What to do with plastic bags?

By Jeana McNeil

Melrose residents have enthusiastically embraced single-stream recycling since it started in September 2014.  While single-stream curbside recycling no longer requires separating paper from other recyclables, the range of material type recycled remains the same.  That means that plastic bags, among other things, are still not accepted for curbside recycling.

Why not? Even though plastic bags are marked with the recycling symbol, this material is not accepted for curbside pick-up for good reason: the thin material clogs machinery at the recycling facilities that sort our waste.  This slows down processing and drives up the cost of recycling.   This is true not just for Melrose; very few cities nationally accept plastic bags in curbside recycling.

Plastic Bag Picture for Blog Post 1

Plastic bags and other thin plastics make up a growing portion of consumer waste.  The average American uses an estimated 326 plastic bags each year.  Nationally we use a total of 1 billion plastic bags each year, most bags are used only once and for about 12 minutes on average.  Only about 5% of plastic bags used in the US are recycled; this means that 950 million thin plastic bags end up as litter, in the landfill, or a danger to wildlife.

Plastic Bag Picture for Blog Post 2

So what are the options for Melrosians to responsibly dispose of plastic bags and other thin plastic films?  There are drop-off bins at large retailers (e.g., Shaws, CVS, Whole Foods, Walgreens, Rite-Aid, Lowes, and Target).  Most large grocery stores and other large chain stores accept plastic bags for recycling. Melrose DPW holds a plastic bag recycling drop off day every year at the Recycling Center at 72 Tremont Street. You can bring the following thin plastic materials for recycling at stores and the DPW event:

  • Plastic grocery bags
  • Newspaper bags
  • Dry cleaning bags
  • Thin plastic bags from bread and produce
  • Plastic wrap from paper products and bulk items like soda or water cases

While we work on more options for convenient recycling of plastic bags, it is also critical to use fewer plastic bags.

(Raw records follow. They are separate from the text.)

(* ===== verification/ManifestExample.v ===== *)
(** * A manifest to try the theorems on, and what validation lets through

    A manifest with two ports, a secret and a repository, with two replicas. *)
From S2P Require Import Prelude Text Ordered Format Policy Secrets JsonAuth HostInput SecretFlow.
From S2P Require Import AgentDocument Manifest ManifestValid ManifestSecrets HostSecrets.
Local Open Scope Z_scope.

Definition no_plugins : Plugins := {|
  agent_host := false; docker := None; dotnet := None; git := None; go := None; mise := None; node := None; podman := None;
  browser := None; claude := None; codex := None; github := Some {| github_auth := AuthMediated; setup_git := true |};
  tailscale_serve := None; code_server := None |}.

Definition example_port (guest host : Z) : GuestPort := {| gp_guest := guest; gp_host := Some host; gp_protocol := Tcp |}.

Definition example_spec : AgentSpec := {|
  image_os := Archlinux;
  user := {| user_name := lit "agent"; user_options := LinuxOptions {| ul_uid := Some 1000; ul_gid := None; ul_group := None; ul_groups := [lit "wheel"] |} |};
  resources := {| cpus := 2; memory := lit "4G"; storage := lit "40GiB" |};
  network := {| net_mode := NetworkMediated; net_ipv6 := Ipv6Auto; net_ca := {| ca_source := CaAuto; ca_extra_env_vars := [lit "STUDIO_CA_BUNDLE"] |};
    net_ports := {[ lit "ssh" := example_port 22 4100; lit "code_server" := example_port 4090 4090 ]};
    net_allow := AllowHosts [lit "github.com"]; net_host_aliases := [] |};
  bootstrap := {| package_update := true; packages := [lit "git"]; shell := [];
    repos := [{| repo_name := None; repo_url := lit "https://github.com/me/project.git"; repo_path := None; repo_upstream := None |}];
    healthchecks := [HealthTcp (lit "ssh") (lit "localhost:22") (Some (lit "30s"))] |};
  secrets := [{| secret_env := lit "STUDIO_KEY"; secret_from_env := Some (lit "HOST_KEY"); secret_allow_hosts := [lit "dev.altinn.studio"] |}];
  plugins := no_plugins |}.

Lemma example_spec_valid : valid_agent_spec example_spec.
Proof. apply agent_spec_validate_exact. vm_compute. reflexivity. Qed.

#[local] Instance example_types : AgentTypes :=
  manifest_types (BackendState := unit) (TailscaleServeState := unit) (InstanceControl := unit) (SeedFile := unit).

Definition example_agent (replicas : Z) : AgentManifest := {|
  mf_api_version := AGENTDP_API_VERSION; mf_name := lit "demo";
  mf_spec := {| dep_phase := PhaseRunning; dep_replicas := replicas; dep_template := example_spec |} |}.

(** Ten replicas fit between the two ports, eleven do not. *)
Example ten_replicas : agent_manifest_validate (example_agent 10) = [].
Proof. vm_compute. reflexivity. Qed.

Example eleven_replicas :
  agent_manifest_validate (example_agent 11) =
  [lit "spec.network.ports.ssh.host assigns overlapping host port 4100 across configured replicas"].
Proof. vm_compute. reflexivity. Qed.

Lemma manifest_validate_exact_witness : valid_manifest (example_agent 10).
Proof. apply manifest_validate_exact; vm_compute; [discriminate|reflexivity]. Defined.

Lemma example_typed replicas : 0 <= replicas <= u16_max → typed_ports (example_agent replicas).
Proof.
  intros Hreplicas. split; [done|].
  assert (bool_decide (map_Forall (λ _ port, Forall (λ base, 0 <= base <= u16_max) (option_list (gp_host port)))
    (net_ports (network example_spec))) = true) as Hall%bool_decide_eq_true by (vm_compute; reflexivity).
  intros name port Hport base Hbase. specialize (Hall name port Hport). cbn beta in Hall. rewrite Hbase in Hall.
  by inversion Hall.
Qed.

Lemma valid_host_ports_assigned_witness :
  typed_ports (example_agent 2) ∧
  assign_port_mappings (example_agent 2) 1 = Ret (replica_mapping 1 <$> template_ports (example_agent 2)) ∧
  pm_host <$> (replica_mapping 1 <$> template_ports (example_agent 2)) !! lit "ssh" = Some (Some 4101).
Proof.
  split; [apply example_typed; split; discriminate|]. split; [|vm_compute; reflexivity].
  apply (valid_host_ports_assigned (example_agent 2)); [apply example_typed; split; discriminate|vm_compute; reflexivity|].
  split; [discriminate|reflexivity].
Defined.

Definition example_host_env : bytes := bytes_of "HOST_KEY=s3cret" ++ [10] ++ bytes_of "GH_TOKEN=abc" ++ [10].

(** With the credentials of Codex from the host *)
Definition codex_spec : AgentSpec := {|
  image_os := image_os example_spec; user := user example_spec; resources := resources example_spec;
  network := network example_spec; bootstrap := bootstrap example_spec; secrets := secrets example_spec;
  plugins := {| agent_host := false; docker := None; dotnet := None; git := None; go := None; mise := None; node := None; podman := None;
    browser := None; claude := None; codex := Some {| codex_yolo := false; codex_version := lit "latest"; codex_session := SessionNone; codex_auth := AuthMediated; codex_auth_source := None |};
    github := github no_plugins; tailscale_serve := None; code_server := None |} |}.

Lemma codex_spec_valid : valid_agent_spec codex_spec.
Proof. apply agent_spec_validate_exact. vm_compute. reflexivity. Qed.

(** A host whose home is [/home/me], with the manifest and its environment file in [/agents] *)
Definition example_host : Host := {|
  var_os name := if bool_decide (name = bytes_of "HOME") then Some (bytes_of "/home/me") else None;
  path_join base rest := base ++ [47] ++ rest;
  path_parent path := if bool_decide (path = bytes_of "/agents/demo.yaml") then Some (bytes_of "/agents") else None;
  target_windows := false;
  try_exists path := Some (bool_decide (path ∈ [bytes_of "/agents/.env"; bytes_of "/home/me/.codex/auth.json"]));
  read path := if bool_decide (path = bytes_of "/agents/.env") then Some example_host_env else Some (bytes_of "{}");
|}.

Abbreviation example_collect :=
  (collect_runtime_secrets id example_fill example_read (Some ∘ value_text) example_host (bytes_of "/agents/demo.yaml") codex_spec ∅ 0%nat).

Lemma valid_secrets_scoped_witness :
  ∃ collected n', example_collect = (Ret collected, n') ∧
  length (Policy.bindings (runtime_secrets (rs_live collected))) = 4%nat ∧
  ∀ r, r ∈ Policy.bindings (runtime_secrets (rs_live collected)) →
  ∃ hosts : gset str, (∀ authority, secret_allows r authority = true ↔ ∃ h, h ∈ hosts ∧ authority = authority_new h) ∧
    ((∃ dir contents line a, path_parent example_host (bytes_of "/agents/demo.yaml") = Some dir ∧
        read example_host (path_join example_host dir (bytes_of ".env")) = Some contents ∧
        line ∈ lines (from_utf8_lossy contents) ∧ parse_custom_env_assignment line = Some a ∧
        secret_value r = assigned_value a ∧ variable_hosts codex_spec (ca_name a) hosts) ∨
     (∃ file t contents value, mediated_file codex_spec file t ∧
        read example_host (resolve_host_input_file_source example_host (hf_source file)) = Some contents ∧ example_read contents = Some value ∧
        secret_in id t false value (secret_value r) ∧ hosts = list_to_set (mt_hosts t))).
Proof.
  assert (match example_collect with
    | (Ret collected, _) => (length (Policy.bindings (runtime_secrets (rs_live collected))) =? 4)%nat | _ => false end = true) as Hok
    by (vm_compute; reflexivity).
  destruct example_collect as [[collected|e| |] n'] eqn:Hrun; [|discriminate Hok..].
  exists collected, n'. split; [reflexivity|]. split; [by apply Nat.eqb_eq|].
  apply (valid_secrets_scoped id example_fill example_read (Some ∘ value_text) example_host codex_spec (bytes_of "/agents/demo.yaml") ∅ 0
    collected n' codex_spec_valid Hrun).
Defined.

(** ** What validation lets through

    The path of a repository must not leave the directory of the code; its name, which is
    the path when there is none, may. *)
Theorem repository_name_escapes :
  let repo := {| repo_name := Some (lit ".."); repo_url := lit "https://github.com/me/project.git"; repo_path := None; repo_upstream := None |} in
  repo_validate repo 0 = [] ∧ checkout_path repo = lit ".." ∧
  repo_validate {| repo_name := None; repo_url := repo_url repo; repo_path := Some (checkout_path repo); repo_upstream := None |} 0 =
    [lit "bootstrap.repos[0].path must not contain '..'"].
Proof. cbv zeta. split_and!; vm_compute; reflexivity. Qed.

(** The message on a duplicate names the declaration before it, not the first. *)
Theorem duplicate_path_names_previous :
  let repo := {| repo_name := Some (lit "code"); repo_url := lit "https://github.com/me/code.git"; repo_path := None; repo_upstream := None |} in
  validate_unique_repo_paths [repo; repo; repo] =
  [lit "bootstrap.repos[1] resolves to duplicate checkout path `code` first declared by bootstrap.repos[0]";
   lit "bootstrap.repos[2] resolves to duplicate checkout path `code` first declared by bootstrap.repos[1]"].
Proof. vm_compute. reflexivity. Qed.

  • Start by saying “no thanks” when offered a plastic bag that you don’t really need. A lot of us are on auto-pilot and accept a bag without pausing to ask ourselves if we really need it.  Remember, 1 billion bags a year!  Used for only 12 minutes on average!
  • Reusable bags are widely available. Some stores like Whole Foods reward customers who bring their own bags with a small refund.  If you find yourself forgetting to bring reusable bags, think about the best way to make reusable bags a habit for you.  Maybe keep some by the door or in your car?  I struggled to remember my reusable bags until I got one that collapses to a small size and fits easily into my handbag.
  • Across the country, individual municipalities and states are implementing voluntary and mandatory policies to reduce the usage of plastic bags. In Massachusetts, Brookline, Manchester-by-the- Sea, Great Barrington, and Marblehead have enacted some form of plastic bag bans and the state legislature is considering a law that would limit the use of plastic bags statewide.  Nationally, California and 120 communities have adopted bans on plastic bags.

As we head into the holiday shopping season, let’s make it a priority to keep plastic bags and other thin plastic films out of landfills and incinerators.

  1. Say “no thanks” when you’re offered a bag if you don’t really need it.
  2. Bring your own reusable bags whenever you can.
  3. Don’t put plastic bags and other thin plastic films in curbside recycling, even if it is marked with the recycling symbol.
  4. Drop off your plastic bags and other thin films for recycling at the stores listed above.